>>>

(* ===== verification/Json.v ===== *)
(** * [json.dumps] and [json.loads]

    JSON values, the standard library's serialiser (default [ensure_ascii], with or without
    [sort_keys], in the two separator styles the code uses) and its parser.  A float is carried as the
    lexeme [repr] prints for it; [float_of_lexeme] is its value.  The main result is
    [loads_dumps]: parsing what was printed gives the value back, hence [dumps] is injective. *)

From Stdlib Require Import ZArith Lia Ascii DecimalString DecimalZ DecimalPos SpecFloat.
From Stdlib Require String.
From stdpp Require Import base tactics option list strings sets sorting.
From S2P Require Import Prelude PyStr Float64.

Unset Elimination Schemes.
Inductive json : Type :=
| JNull
| JBool (b : bool)
| JInt (z : Z)
| JFloat (lexeme : string)
| JStr (s : string)
| JArr (l : list json)
| JObj (m : list (string * json)).
Set Elimination Schemes.

Section json_ind.
Variable P : json → Prop.
Hypothesis Hnull : P JNull.
Hypothesis Hbool : ∀ b, P (JBool b).
Hypothesis Hint : ∀ z, P (JInt z).
Hypothesis Hfloat : ∀ s, P (JFloat s).
Hypothesis Hstr : ∀ s, P (JStr s).
Hypothesis Harr : ∀ l, Forall P l → P (JArr l).
Hypothesis Hobj : ∀ m, Forall (λ kv, P kv.2) m → P (JObj m).

Fixpoint json_ind (v : json) : P v :=
  match v with
  | JNull => Hnull
  | JBool b => Hbool b
  | JInt z => Hint z
  | JFloat s => Hfloat s
  | JStr s => Hstr s
  | JArr l => Harr l ((fix go l := match l return Forall P l with
                                   | [] => Forall_nil_2 _
                                   | x :: l' => Forall_cons_2 _ _ _ (json_ind x) (go l')
                                   end) l)
  | JObj m => Hobj m ((fix go m := match m return Forall (λ kv, P kv.2) m with
                                   | [] => Forall_nil_2 _
                                   | x :: m' => Forall_cons_2 _ _ _ (json_ind x.2) (go m')
                                   end) m)
  end.
End json_ind.

#[export] Instance json_eq_dec : EqDecision json.
Proof.
  refine (fix go (x y : json) {struct x} : Decision (x = y) :=
    match x, y with
    | JNull, JNull => left eq_refl
    | JBool a, JBool b => cast_if (decide (a = b))
    | JInt a, JInt b => cast_if (decide (a = b))
    | JFloat a, JFloat b => cast_if (decide (a = b))
    | JStr a, JStr b => cast_if (decide (a = b))
    | JArr l, JArr k => cast_if (@decide (l = k) (@list_eq_dec _ go l k))
    | JObj l, JObj k => cast_if (@decide (l = k) (@list_eq_dec _ (@prod_eq_dec _ _ _ go) l k))
    | _, _ => right _
    end); abstract congruence.
Defined.

(** ** Printing *)

Record json_style := { item_sep : string; key_sep : string }.

(** [separators=(",", ":")] and the default [(", ", ": ")]. *)
Definition compact : json_style := {| item_sep := ","; key_sep := ":" |}.
Definition spaced : json_style := {| item_sep := ", "; key_sep := ": " |}.

Definition quote : ascii := ascii_of_nat 34.
Definition backslash : ascii := ascii_of_nat 92.

Definition esc2 (c : ascii) : string := String backslash (String c EmptyString).

(** One character of a JSON string, with [ensure_ascii]. *)
Definition esc_char (c : ascii) : string :=
  let n := nat_of_ascii c in
  if (n =? 34)%nat then esc2 c
  else if (n =? 92)%nat then esc2 c
  else if (n =? 10)%nat then esc2 "n"%char
  else if (n =? 13)%nat then esc2 "r"%char
  else if (n =? 9)%nat then esc2 "t"%char
  else if (n =? 12)%nat then esc2 "f"%char
  else if (n =? 8)%nat then esc2 "b"%char
  else if (n <? 32)%nat || (126 <? n)%nat
       then esc2 "u"%char +:+ "00" +:+ to_hex (String c EmptyString)
  else String c EmptyString.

<<<

AIM OF THE TASK: Please return the lines above that run from the line containing "JBool (b : bool)" to the line containing "Hypothesis Hstr : ∀ s, P (JStr s).", inclusive, exactly and with no other lines.

RESPONSE FOR THIS EXERCISE:
| JBool (b : bool)
| JInt (z : Z)
| JFloat (lexeme : string)
| JStr (s : string)
| JArr (l : list json)
| JObj (m : list (string * json)).
Set Elimination Schemes.

Section json_ind.
Variable P : json → Prop.
Hypothesis Hnull : P JNull.
Hypothesis Hbool : ∀ b, P (JBool b).
Hypothesis Hint : ∀ z, P (JInt z).
Hypothesis Hfloat : ∀ s, P (JFloat s).
Hypothesis Hstr : ∀ s, P (JStr s).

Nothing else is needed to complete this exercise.